Re: Private Use Agreements and Unapproved Characters

From: Patrick T. Rourke (ptrourke@methymna.com)
Date: Wed Mar 13 2002 - 08:58:19 EST


Thanks to everyone who has commented, especially John Cowan, Doug Ewell,
and David Starner (I'm on the digest, and so apologize if I haven't
thanked someone who has provided substantial comments). Thanks too to
Mr. Overington, though with Mr. Kaplan I agree that this is a bit too
much work to avoid the minor issue of overlapping PUA uses for my
purposes; I was hoping merely to find an existing registry which might
have some overlap with the user community I'm concerned with. I'm
replying mainly to Mr. Ewell's comments, which are the kind of
counter-arguments I was hoping to be able to consider.

Sorry to be coy, but since I'm writing a proposal (not a Unicode
proposal) to the authors of a couple of Unicode proposals for such a
registry, and since the proposals which would be included in the
registry are ones I did not have any hand in writing, I think it would
be better for me to avoid too much precision until I've got the approval
of the proposal writers (who would also be among the most important of
my targeted users).

> There's no reason it has to be that way. Proposed glyphs are posted on
> the Unicode Web site months in advance of their "go live" date, even
> before the beta period, largely for this reason. I'm sure Unicode-aware
> type designers like John Hudson don't wait until a version of Unicode is
> formally released before they start designing glyphs.

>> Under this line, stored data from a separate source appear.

(* ===== verification/RlpxHandshake.v ===== *)
(** * The handshakes of the encrypted transport

    [p2p/rlpx.go]: the side that dials sends a packet encrypted for the node it
    wants to reach, the other side answers; from ephemeral keys, nonces and the
    two packets both derive the keys of [RlpxFrame].  Then both send their
    protocol handshake, in frames. *)

From S2P Require Import Prelude CommonTypes Discover PeerProto RlpxFrame.

Set Default Goal Selector "!".
Set Default Proof Using "Type".

(** ** Sizes *)

Definition sskLen : nat := 16.
Definition sigLen : nat := 65.
Definition pubLen : nat := 64.
Definition shaLen : nat := 32.
Definition authMsgLen : nat := sigLen + shaLen + pubLen + shaLen + 1.
Definition authRespLen : nat := pubLen + shaLen + 1.
Definition eciesOverhead : nat := 65 + 16 + 32.
Definition encAuthMsgLen : nat := authMsgLen + eciesOverhead.
Definition encAuthRespLen : nat := authRespLen + eciesOverhead.
Definition SizePadSpace : nat := 300.
Definition snappyProtocolVersion : Z := 5.
Definition baseProtocolMaxMsgSize : Z := 2 * 1024.

(** ** Messages *)

Record authMsgV4 := MkAuth {
  am_gotPlain : bool;
  am_Signature : bytes; am_InitiatorPubkey : bytes; am_Nonce : bytes; am_Version : Z;
  am_Rest : list bytes
}.
Record authRespV4 := MkResp {
  ar_RandomPubkey : bytes; ar_Nonce : bytes; ar_Version : Z;
  ar_Rest : list bytes
}.
Record protoHandshake := MkHs {
  hs_Version : Z; hs_Name : bytes; hs_Caps : list (bytes * Z); hs_ListenPort : Z; hs_ID : NodeID; hs_Rest : list bytes
}.

(** ** Parameters

    secp256k1 as go-ethereum uses it: private keys, the shared secret of
    Diffie-Hellman (of [2 * sskLen] bytes), signatures from which the key is
    recovered, public keys of 65 bytes; ECIES, whose ciphertexts start with an
    uncompressed point (0x04), are [eciesOverhead] bytes longer than the text,
    and authenticate the shared information [s2]; its first argument is the
    randomness. *)
Class Ecies `{Curve} := {
  PrvKey : Type;
  pub_of : PrvKey → PubKey;
  GenerateShared : PrvKey → PubKey → outcome bytes;
  crypto_Sign : bytes → PrvKey → outcome bytes;
  UnmarshalPubkey : bytes → outcome PubKey;
  ecies_Encrypt : bytes → PubKey → bytes → bytes → outcome bytes;
  ecies_Decrypt : PrvKey → bytes → bytes → outcome bytes;
  shared_comm a b : GenerateShared a (pub_of b) = GenerateShared b (pub_of a);
  shared_length a p z : GenerateShared a p = Ok z → length z = 2 * sskLen;
  sign_recovers h k sig : crypto_Sign h k = Ok sig →
    length sig = sigLen ∧ RecoverPubkey h sig = Ok (elliptic_Marshal (pub_of k));
  unmarshal_marshal p : UnmarshalPubkey (elliptic_Marshal p) = Ok p;
  encrypt_decrypt rnd k m s2 c : ecies_Encrypt rnd (pub_of k) m s2 = Ok c →
    ecies_Decrypt k c s2 = Ok m ∧ length c = length m + eciesOverhead;
  decrypt_form k c s2 : head c ≠ Some x04 → ∃ e, ecies_Decrypt k c s2 = Err e
}.

(** RLP of the messages: decoding one off a stream ignores what follows, and
    the unexported [gotPlain] is not encoded.  A string of 64, 65 or 32 bytes
    takes 66, 67 or 33, a small number one byte, a list of 56 to 255 bytes two
    more.  Numbers are unsigned, and the messages of the program have no
    additional fields. *)
Definition hs_wf (hs : protoHandshake) : Prop :=
  nodeid_wf (hs_ID hs) ∧ in_u64 (hs_Version hs) ∧ in_u64 (hs_ListenPort hs) ∧ Forall (λ c, in_u64 c.2) (hs_Caps hs) ∧
  hs_Rest hs = [].
Class HandshakeRLP := {
  rlp_auth : authMsgV4 → bytes;
  rlp_auth_dec : bytes → outcome authMsgV4;
  rlp_resp : authRespV4 → bytes;
  rlp_resp_dec : bytes → outcome authRespV4;
  rlp_hs : protoHandshake → bytes;
  rlp_hs_dec : bytes → outcome protoHandshake;
  rlp_reason_dec : bytes → Z;
  rlp_auth_roundtrip sig pub nonce v tl :
    length sig = sigLen → length pub = pubLen → length nonce = shaLen → in_u64 v →
    rlp_auth_dec (rlp_auth (MkAuth false sig pub nonce v []) ++ tl) = Ok (MkAuth false sig pub nonce v []);
  rlp_resp_roundtrip pub nonce v tl :
    length pub = pubLen → length nonce = shaLen → in_u64 v →
    rlp_resp_dec (rlp_resp (MkResp pub nonce v []) ++ tl) = Ok (MkResp pub nonce v []);
  rlp_hs_roundtrip hs : hs_wf hs → rlp_hs_dec (rlp_hs hs) = Ok hs;
  rlp_auth_length sig pub nonce : length sig = sigLen → length pub = pubLen → length nonce = shaLen →
    length (rlp_auth (MkAuth false sig pub nonce 4 [])) = 2 + 67 + 66 + 33 + 1;
  rlp_resp_length pub nonce : length pub = pubLen → length nonce = shaLen →
    length (rlp_resp (MkResp pub nonce 4 [])) = 2 + 66 + 33 + 1
}.

Section Handshake.
Context `{Ecies, HandshakeRLP}.

(** ** The connection

    What the peer sent, packet by packet: a [Read] returns at most one packet
    and leaves the rest of one that does not fit.  [wr_err] is the error of a
    [Write]. *)
Record HConn := MkHConn { hc_in : list bytes; hc_out : list bytes }.
Variable wr_err : bytes → option GoErr.
Abbreviation C := (stm HConn).

Definition conn_Write (data : bytes) : C unit := λ s,
  match wr_err data with
  | Some e => (s, Err e)
  | None => (MkHConn (hc_in s) (hc_out s ++ [data]), Ok tt)
  end.
Definition conn_Read (n : nat) : C bytes := λ s,
  match hc_in s with
  | [] => (s, Err ErrEOF)
  | p :: ps => (MkHConn (if decide (length p ≤ n) then ps else drop n p :: ps) (hc_out s), Ok (take n p))
  end.

(** ** Keys *)

Definition importPublicKey (pubKey : bytes) : outcome PubKey :=
  if decide (length pubKey = 64) then UnmarshalPubkey (x04 :: pubKey)
  else if decide (length pubKey = 65) then UnmarshalPubkey pubKey
  else Err ErrExternal.
Definition exportPubkey (pub : option PubKey) : outcome bytes :=
  match pub with None => Panic | Some p => Ok (drop 1 (elliptic_Marshal p)) end.

(** ** The state of the handshake *)

Record encHandshake := MkEncHs {
  h_initiator : bool; h_remoteID : NodeID;
  h_remotePub : option PubKey; h_initNonce : bytes; h_respNonce : bytes;
  h_randomPrivKey : option PrvKey; h_remoteRandomPub : option PubKey
}.
Record Secrets := MkSecrets { sec_RemoteID : NodeID; sec_AES : bytes; sec_MAC : bytes; sec_EgressMAC : bytes; sec_IngressMAC : bytes }.

Definition secrets (h : encHandshake) (auth authResp : bytes) : outcome Secrets :=
  ecdheSecret ← match h_randomPrivKey h, h_remoteRandomPub h with
                | Some k, Some p => GenerateShared k p
                | _, _ => Panic
                end;
  let sharedSecret := Keccak256 (ecdheSecret ++ Keccak256 (h_respNonce h ++ h_initNonce h)) in
  let aesSecret := Keccak256 (ecdheSecret ++ sharedSecret) in
  let MAC := Keccak256 (ecdheSecret ++ aesSecret) in
  x1 ← xor MAC (h_respNonce h);
  let mac1 := x1 ++ auth in
  x2 ← xor MAC (h_initNonce h);
  let mac2 := x2 ++ authResp in
  Ok (if h_initiator h then MkSecrets (h_remoteID h) aesSecret MAC mac1 mac2
      else MkSecrets (h_remoteID h) aesSecret MAC mac2 mac1).

Definition staticSharedSecret (h : encHandshake) (prv : PrvKey) : outcome bytes :=
  match h_remotePub h with Some p => GenerateShared prv p | None => Panic end.

(** ** Making and handling the messages

    The nonce that [rand.Read] writes and the key that [GenerateKey] makes are
    arguments. *)
Definition makeAuthMsg (h : encHandshake) (prv : PrvKey) (nonce : outcome bytes) (key : outcome PrvKey) :
    outcome (encHandshake * authMsgV4) :=
  rpub ← nodeid_Pubkey (h_remoteID h);
  nonce ← nonce;
  let initNonce := go_copy (replicate shaLen x00) nonce in
  key ← key;
  let h := MkEncHs (h_initiator h) (h_remoteID h) (Some rpub) initNonce (h_respNonce h) (Some key) (h_remoteRandomPub h) in
  token ← staticSharedSecret h prv;
  signed ← xor token initNonce;
  signature ← crypto_Sign signed key;
  Ok (h, MkAuth false (go_copy (replicate sigLen x00) signature)
           (go_copy (replicate pubLen x00) (drop 1 (elliptic_Marshal (pub_of prv))))
           (go_copy (replicate shaLen x00) initNonce) 4 []).

Definition handleAuthResp (h : encHandshake) (msg : authRespV4) : outcome encHandshake :=
  p ← importPublicKey (ar_RandomPubkey msg);
  Ok (MkEncHs (h_initiator h) (h_remoteID h) (h_remotePub h) (h_initNonce h) (ar_Nonce msg) (h_randomPrivKey h) (Some p)).

(** The error of importing the recovered key is dropped. *)
Definition handleAuthMsg (h : encHandshake) (msg : authMsgV4) (prv : PrvKey) (key : outcome PrvKey) : outcome encHandshake :=
  rpub ← nodeid_Pubkey (am_InitiatorPubkey msg);
  key ← match h_randomPrivKey h with Some k => Ok k | None => key end;
  let h := MkEncHs (h_initiator h) (am_InitiatorPubkey msg) (Some rpub) (am_Nonce msg) (h_respNonce h) (Some key) (h_remoteRandomPub h) in
  token ← staticSharedSecret h prv;
  signedMsg ← xor token (am_Nonce msg);
  remoteRandomPub ← RecoverPubkey signedMsg (am_Signature msg);
  match importPublicKey remoteRandomPub with
  | Panic => Panic
  | r => Ok (MkEncHs (h_initiator h) (h_remoteID h) (h_remotePub h) (h_initNonce h) (h_respNonce h) (h_randomPrivKey h)
               (match r with Ok p => Some p | _ => None end))
  end.

Definition makeAuthResp (h : encHandshake) (nonce : outcome bytes) : outcome (encHandshake * authRespV4) :=
  nonce ← nonce;
  let respNonce := go_copy (replicate shaLen x00) nonce in
  let h := MkEncHs (h_initiator h) (h_remoteID h) (h_remotePub h) (h_initNonce h) respNonce (h_randomPrivKey h) (h_remoteRandomPub h) in
  pub ← exportPubkey (pub_of <$> h_randomPrivKey h);
  Ok (h, MkResp (go_copy (replicate pubLen x00) pub) (go_copy (replicate shaLen x00) respNonce) 4 []).

(** ** Packets *)

Definition encrypt_for (h : encHandshake) (rnd m s2 : bytes) : outcome bytes :=
  match h_remotePub h with Some p => ecies_Encrypt rnd p m s2 | None => Panic end.

(** [copy(buf[n:], src)], with the new [n]. *)
Definition copy_at (buf : bytes) (n : nat) (src : bytes) : bytes * nat :=
  (take n buf ++ go_copy (drop n buf) src, n + go_copy_n (drop n buf) src).

Definition auth_sealPlain (msg : authMsgV4) (h : encHandshake) (rnd : bytes) : outcome bytes :=
  let buf := replicate authMsgLen x00 in
  let '(buf, n) := copy_at buf 0 (am_Signature msg) in
  pub ← exportPubkey (pub_of <$> h_randomPrivKey h);
  let '(buf, n) := copy_at buf n (Keccak256 pub) in
  let '(buf, n) := copy_at buf n (am_InitiatorPubkey msg) in
  let '(buf, n) := copy_at buf n (am_Nonce msg) in
  if decide (n < authMsgLen) then encrypt_for h rnd (<[n := x00]> buf) [] else Panic.
Definition auth_decodePlain (input : bytes) : outcome authMsgV4 :=
  let Signature := go_copy (replicate sigLen x00) input in
  let n := go_copy_n Signature input + shaLen in
  input1 ← slice_from n input;
  let Pubkey := go_copy (replicate pubLen x00) input1 in
  let n := n + go_copy_n Pubkey input1 in
  input2 ← slice_from n input;
  Ok (MkAuth true Signature Pubkey (go_copy (replicate shaLen x00) input2) 4 []).

Definition resp_sealPlain (msg : authRespV4) (h : encHandshake) (rnd : bytes) : outcome bytes :=
  let buf := replicate authRespLen x00 in
  let '(buf, n) := copy_at buf 0 (ar_RandomPubkey msg) in
  let '(buf, _) := copy_at buf n (ar_Nonce msg) in
  encrypt_for h rnd buf [].
Definition resp_decodePlain (input : bytes) : outcome authRespV4 :=
  let Pubkey := go_copy (replicate pubLen x00) input in
  let n := go_copy_n Pubkey input in
  input1 ← slice_from n input;
  Ok (MkResp Pubkey (go_copy (replicate shaLen x00) input1) 4 []).

(** [sealEIP8] of the encoded message; [n] is [mrand.Intn(len(padSpace)-100)]. *)
Definition sealEIP8 (enc : bytes) (h : encHandshake) (n : nat) (rnd : bytes) : outcome bytes :=
  let buf := enc ++ replicate (n + 100) x00 in
  let prefix := be_enc 2 ((Z.of_nat (length buf) + Z.of_nat eciesOverhead) mod 2 ^ 16)%Z in
  enc ← encrypt_for h rnd buf prefix;
  Ok (prefix ++ enc).

(** The packet, and the message decoded from it. *)
Definition readHandshakeMsg {A} (decodePlain dec : bytes → outcome A) (plainSize : nat) (prv : PrvKey) : C (bytes * A) :=
  read ← conn_Read (plainSize + SizePadSpace);
  let readSize := length read in
  let tmpBuf := go_copy (replicate (plainSize + SizePadSpace) x00) read in
  let buf := take plainSize tmpBuf in
  match ecies_Decrypt prv buf [] with
  | Panic => st_lift Panic
  | Ok m => msg ← st_lift (decodePlain m); mret (buf, msg)
  | Err _ =>
    let prefix := take 2 buf in
    size ← st_lift (be_uint 2 prefix);
    if (size <? Z.of_nat plainSize)%Z then st_lift (Err ErrExternal) else
    if negb (Z.of_nat readSize mod 2 ^ 16 =? (size + 2) mod 2 ^ 16)%Z then st_lift (Err P2PErrReadSize) else
    let buf := take readSize tmpBuf in
    ct ← st_lift (slice_from 2 buf);
    m ← st_lift (ecies_Decrypt prv ct prefix);
    msg ← st_lift (dec m);
    mret (buf, msg)
  end.

(** ** The two sides *)

Definition initiatorEncHandshake (prv : PrvKey) (remoteID : NodeID) (nonce : outcome bytes) (key : outcome PrvKey)
    (padn : nat) (rnd : bytes) : C Secrets :=
  let h := MkEncHs true remoteID None [] [] None None in
  '(h, authMsg) ← st_lift (makeAuthMsg h prv nonce key);
  authPacket ← st_lift (sealEIP8 (rlp_auth authMsg) h padn rnd);
  _ ← conn_Write authPacket;
  '(authRespPacket, authRespMsg) ← readHandshakeMsg resp_decodePlain rlp_resp_dec encAuthRespLen prv;
  h ← st_lift (handleAuthResp h authRespMsg);
  st_lift (secrets h authPacket authRespPacket).

Definition receiverEncHandshake (prv : PrvKey) (nonce : outcome bytes) (key : outcome PrvKey) (padn : nat) (rnd : bytes) :
    C Secrets :=
  '(authPacket, authMsg) ← readHandshakeMsg auth_decodePlain rlp_auth_dec encAuthMsgLen prv;
  let h := MkEncHs false EmptyNodeID None [] [] None None in
  h ← st_lift (handleAuthMsg h authMsg prv key);
  '(h, authRespMsg) ← st_lift (makeAuthResp h nonce);
  authRespPacket ← st_lift (if am_gotPlain authMsg then resp_sealPlain authRespMsg h rnd
                            else sealEIP8 (rlp_resp authRespMsg) h padn rnd);
  _ ← conn_Write authRespPacket;
  st_lift (secrets h authPacket authRespPacket).

(** [doEncHandshake]: [dial] is the node that is dialed, if any. *)
Definition doEncHandshake (prv : PrvKey) (dial : option NodeID) (nonce : outcome bytes) (key : outcome PrvKey)
    (padn : nat) (rnd : bytes) : C (FrameRW * NodeID) :=
  sec ← match dial with
        | None => receiverEncHandshake prv nonce key padn rnd
        | Some id => initiatorEncHandshake prv id nonce key padn rnd
        end;
  rw ← st_lift (newRLPXFrameRW (sec_AES sec) (sec_MAC sec) (sec_EgressMAC sec) (sec_IngressMAC sec));
  mret (rw, sec_RemoteID sec).

(** ** Keys and identifiers *)

Definition node_id (p : PubKey) : NodeID := drop 1 (elliptic_Marshal p).

Lemma marshal_form p : ∃ x y, (0 ≤ x < 256 ^ 32)%Z ∧ (0 ≤ y < 256 ^ 32)%Z ∧ curve_point x y = Some p ∧
  elliptic_Marshal p = x04 :: be_enc 32 x ++ be_enc 32 y.
Proof.
  destruct (elliptic_Marshal_wf p) as (x & y & Hx & Hy & Hp). exists x, y. split_and!; try done.
  - apply Hx. - apply Hx. - apply Hy. - apply Hy. - by apply elliptic_Marshal_point.
Qed.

True, but many scholarly communities are small enough that their needs
might not be of interest to type designers with a wider targeted
audience (like Mr. Hudson), and so depend largely upon small
typographers, even amateurs to provide their type. In such cases, it
would seem to me that a registry such as the one I'm suggesting would
help to drive the transition. At any rate, I've already had two type
designers who've done type for the community show interest in such a
registry.

> One important point to remember is that any use or proposed use of the
> PUA, such as ConScript, is strictly up to private organizations, not the
> Unicode Consortium. To be sure, ConScript is the domain of two guys who
> are quite influential in Unicode, but they do not maintain ConScript in
> any official capacity as representatives of Unicode.

Fully aware of this. I'm thinking that this would be an improvement
over the status quo, which is as David Starner suggested, the use of
informal private encodings or escaped entities.

> I would think you could simply use the version number of the Unicode
> Standard. For example, the use of Tagalog would have been conformant to
> this proposed PUA registry until Unicode version 3.2, at which time it
> would have to be removed from the registry because of its introduction
> into Unicode.

This had not occurred to me! The only thing that would militate against
this would be if additional characters were identified which had not yet
been proposed and were proposed at a later date; that would require a
new version number which would not be a Unicode point number, and so
might be distinguished using a letter, etc. (I don't foresee this
happening, but it's better to be safe than sorry, no?).

> Conformance to this registry, especially over a period of time, is up to
> the user community. The presence of a standard is no guarantee that it
> will be followed, or even noticed.

Excellent, this is the problem I was most concerned with. The target
users for the registry would be a small number of electronic scholarly
publishers in the community. The license for the fonts would strongly
recommend that content providers using registry-based fonts would have
to convert their character data to the Unicode-approved codepoints
within say six months of release, and for the target publishers this
wouldn't be a problem. If the distribution sites for the released fonts
all included prominent links to the registry site, and the registry site
provided information on the progress of the characters in the encoding
process, this would I hope drive the adoption of later versions.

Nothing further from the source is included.